NOPE/ノープ(2022年製作の映画)
4.2

このレビューはネタバレを含みます

 めちゃくちゃ好きな作品だと思った。ジョーダンピールの今までに見た2作品とも、B級ホラーのような内容を巧みな脚本と上質な映像で見せていると感じていて、そこが面白い点だと思う。特にこの『NOPE』ではIMAXカメラで撮られていることもあり大画面映えするような動きがあるシーンが多く楽しく見られた。中盤エイリアンが家の上で血を垂れ流すシーンなんかはゲットアウトなんかよりずっと怖く撮れていてかっけぇー!って思った。
 ゲットアウトでも表現していた黒人差別というテーマも多層的に扱われていて、より深みを増している考察になっていると思う。チンパンジーのゴーディに対する扱いをしていた人間(人類たち)が、エイリアンというより巨大な存在に食べられてしまうという皮肉。これはそのまま黒人差別の歴史と重ねられるし、馬を古くから飼ってきた黒人一家が倒す(手懐ける)というのも納得感がある。

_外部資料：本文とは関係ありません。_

(** The context the host announces to its PLAY hook: always H.264. *)
Definition start_context (a : StartArgs) : StreamContext :=
  context_of_cfg {| cfg_width := sa_width a; cfg_height := sa_height a; cfg_fps := sa_fps a; cfg_bitrate_kbps := 20000;
                    cfg_packet_size := PACKET_SIZE; cfg_video_format := 0 |}.

(** The host serves the ports that go with [base]. *)
Definition serves (cfg : ServerConfig) (base : Z) : Prop :=
  (sc_http_port cfg, sc_https_port cfg, sc_rtsp_port cfg) = ports_from_base base.

Lemma session_url_resolves cfg local ip port : url_ok (session_url cfg (Some local)) ->
  xml_text [(str "gamesession", str "1"); (str "sessionUrl0", session_url cfg (Some local))] (str "sessionUrl0")
    = Some (session_url cfg (Some local)) /\
  resolve_target_url ip port (session_url cfg (Some local)) = Ok (session_url cfg (Some local)).
Proof.
  intros [Hp _ _].
  assert (trim (session_url cfg (Some local)) = session_url cfg (Some local)) as Ht.
  { apply trim_id. unfold plain in Hp. rewrite forallb_forall in *. intros c Hc. specialize (Hp c Hc).
    unfold plain_char, is_whitespace in *. lia. }
  split.
  - assert (xml_text [(str "gamesession", str "1"); (str "sessionUrl0", session_url cfg (Some local))] (str "sessionUrl0")
      = Some (trim (session_url cfg (Some local)))) as -> by reflexivity. by rewrite Ht.
  - unfold resolve_target_url. rewrite Ht. reflexivity.
Qed.

Lemma get_server_info (https : bool) port q (g : GsHost W) :
  port = (if https then sc_https_port (gs_config g) else sc_http_port (gs_config g)) ->
  http_get https port (str "/serverinfo") q g = (g, Document (server_info (gs_config g) (Some (gs_local g)))).
Proof.
  intros ->. unfold http_get. rewrite Z.eqb_refl. unfold route.
  assert (route_of https GET (str "/serverinfo") = RServerInfo) as -> by by destruct https.
  by destruct g as [cfg local []].
Qed.

Lemma get_launch a (g : GsHost W) : args_ok a ->
  http_get true (sc_https_port (gs_config g)) (launch_verb false)
    (launch_params (sa_unique_id a) (sa_uuid a) (sa_width a) (sa_height a) (sa_fps a) (sa_key a) (sa_iv a)) g
  = (set_rtsp g (set_session (gs_rtsp g) (Some (launched a))),
     Document [(str "gamesession", str "1"); (str "sessionUrl0", session_url (gs_config g) (Some (gs_local g)))]).
Proof.
  intros Ha. unfold http_get. rewrite Z.eqb_refl. unfold route.
  assert (route_of true GET (launch_verb false) = RLaunch) as -> by reflexivity. cbn [require_paired].
  by rewrite (host_launch_spec _ _ _ _ Ha).
Qed.

Lemma rtsp_connect_handshake ip url cfg (g : GsHost W) :
  handshake (rtsp_connect up down (sc_rtsp_port (gs_config g))) is_ipv6 ip (sc_rtsp_port (gs_config g)) url cfg g
  = (set_rtsp g (handshake (host_transact up down) is_ipv6 ip (sc_rtsp_port (gs_config g)) url cfg (gs_rtsp g)).1,
     (handshake (host_transact up down) is_ipv6 ip (sc_rtsp_port (gs_config g)) url cfg (gs_rtsp g)).2).
Proof.
  apply (handshake_lifts (host_transact up down) (rtsp_connect up down (sc_rtsp_port (gs_config g))) gs_rtsp set_rtsp
           (fun m : GsHost W => sc_rtsp_port (gs_config m) = sc_rtsp_port (gs_config g))); try done.
  - intros m wire E. cbn beta in E. unfold rtsp_connect. rewrite E, Z.eqb_refl. by destruct (host_transact up down (gs_rtsp m) wire).
  - by intros [].
Qed.

(** C3: starting a stream on an address of a host that serves the matching
    ports, whatever session it had: the receivers are started before the
    control channel is connected; both ends hold the key the client drew; the
    host's session and stream context are what was asked for, in H.264 even
    when the client allows HEVC; and the PLAY hook has run once on them. *)
Theorem stream_starts (a : StartArgs) (g : GsHost W) address addr base :
  args_ok a -> split_host_base address = (addr, base) -> serves (gs_config g) base ->
  host_ok addr -> url_ok (session_url (gs_config g) (Some (gs_local g))) -> ports_ok (srv_ports (gs_rtsp g)) ->
  let ports := srv_ports (gs_rtsp g) in
  start up down is_ipv6 a (fun _ => true) true true address g
  = (set_rtsp g (played (set_context (set_session (gs_rtsp g) (Some (launched a))) (start_context a))),
     [SpawnVideo (sp_video ports); SpawnAudio (sp_audio ports); ConnectControl (sp_control ports) (sa_key a)],
     Some {| ses_control_key := sa_key a; ses_hevc := false |}) /\
  session_key (Some (launched a)) (sa_key a).
Proof.
  intros Ha Hs Hports Hip Hurl Hsp. cbn zeta. split; [|by eexists].
  unfold serves in Hports. injection Hports as Eh Ehs Er.
  unfold start. rewrite Hs. cbn [ports_from_base].
  rewrite (get_server_info true), (get_server_info false) by done. cbn [query_server_info].
  rewrite parsed_game, Z.eqb_refl. cbn [negb]. rewrite <- Ehs, <- Er, (get_launch a g Ha).
  destruct (session_url_resolves (gs_config g) (gs_local g) addr (sc_rtsp_port (gs_config g)) Hurl) as [Hx Hr].
  cbn [launch]. rewrite Hx. unfold start_stream. rewrite parsed_codec.
  assert (pick_hevc 1 (sa_allow_hevc a) = false) as -> by by destruct (sa_allow_hevc a).
  set (g1 := set_rtsp g _). change (gs_config g) with (gs_config g1). cbn [ph_address ph_rtsp_port rtsp_session_url].
  rewrite rtsp_connect_handshake, (handshake_negotiates up down Hup Hdown _ _ _ _ _ (session_url (gs_config g1) (Some (gs_local g1))));
    [done|done|done|done|done|done|]. destruct Ha as [? ? ? _]. unfold cfg_ok. simpl. split_and!; try done.
    all: unfold is_u32, PACKET_SIZE; lia.
Qed.
End StartProofs.

(** ** Requests for a key frame *)

Definition spaced (ts : list Z) : Prop := StronglySorted (fun t u => t + IDR_MIN_INTERVAL <= u) ts.
(** A request with its parsed query and form, and the 16-byte draws of its
    handler. *)
Record HttpRequest := mkHttpRequest {
  rq_https : bool; rq_method : HttpMethod; rq_path : text; rq_query : Params; rq_form : option Params;
  rq_local : option text; rq_fingerprint : option text; rq_secret : list Z; rq_challenge : list Z
}.

(** Pairing was removed: every client is let in. *)
Definition web_require_paired (fingerprint : option text) : option HttpResponse := None.

(** The answer to [getservercert] leaves when the wait for the PIN ends; the
    PIN itself comes in a request of its own. *)
Definition web_route (w : Webserver) (r : HttpRequest) : Webserver * HttpResponse :=
  match route_of (rq_https r) (rq_method r) (rq_path r) with
  | RServerInfo => (w, xml_ok (server_info_text (web_config w) (rq_local r)))
  | RPair =>
      let '(m, reply) := handle_pair (web_clients w) (pair_params (rq_query r)) None (rq_secret r) (rq_challenge r) in
      (set_clients w m, pair_response reply)
  | RPinPage => (w, pin_page (rq_query r))
  | RSubmitPin => let '(m, resp) := submit_pin (web_clients w) (rq_form r) in (set_clients w m, resp)
  | RAppList =>
      match web_require_paired (rq_fingerprint r) with
      | Some deny => (w, deny)
      | None => (w, xml_ok app_list_text)
      end
  | RLaunch =>
      match web_require_paired (rq_fingerprint r) with
      | Some deny => (w, deny)
      | None =>
          let '(st, _) := host_launch (web_config w) (rq_query r) (rq_local r) (web_session w) in
          (set_web_session w st, xml_ok (launch_text (web_config w) (rq_local r)))
      end
  | RNotFound => (w, not_found)
  end.

Definition web_run (requests : list HttpRequest) (w : Webserver) : Webserver :=
  foldl (fun w r => (web_route w r).1) w requests.

(** ** Listeners and TLS *)

Inductive Listener := HttpListener | HttpsListener.

(** [serve]: the listeners left running, and whether it succeeded.  The two
    addresses are parsed first; the acceptor is built when HTTP already
    answers. *)
Definition serve (addresses_ok http_binds acceptor_ok https_binds : bool) : list Listener * bool :=
  if negb addresses_ok then ([], false)
  else if negb http_binds then ([], false)
  else if negb acceptor_ok then ([HttpListener], false)
  else if negb https_binds then ([HttpListener], false)
  else ([HttpListener; HttpsListener], true).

 気になったのはスティーブ・ユアンがゴーディとわかり合おうとしていたシーンだ。この部分は何のためにあるんだ?と初見な際感じたが、わかり合おうとしたのちにゴーディは殺されてしまうし、部屋にゴーディのTVショーのグッズを置いてはいるものの、エイリアンを金儲けのために使っていることがゴーディに対することと同じことに気づいていない。だからこそエイリアンに食べられてしまうのだ。
 ただゴーディショーの場面が他の部分と繋がりが薄いことは事実だし、脚本の構成としてはわかりづらく正直微妙な気がする。ゴーディのシーンを最初に入れたとしても、本編のテーマが強調されているとはあまり思わない。なのでそこは変えようがあったんじゃわないかなと思った。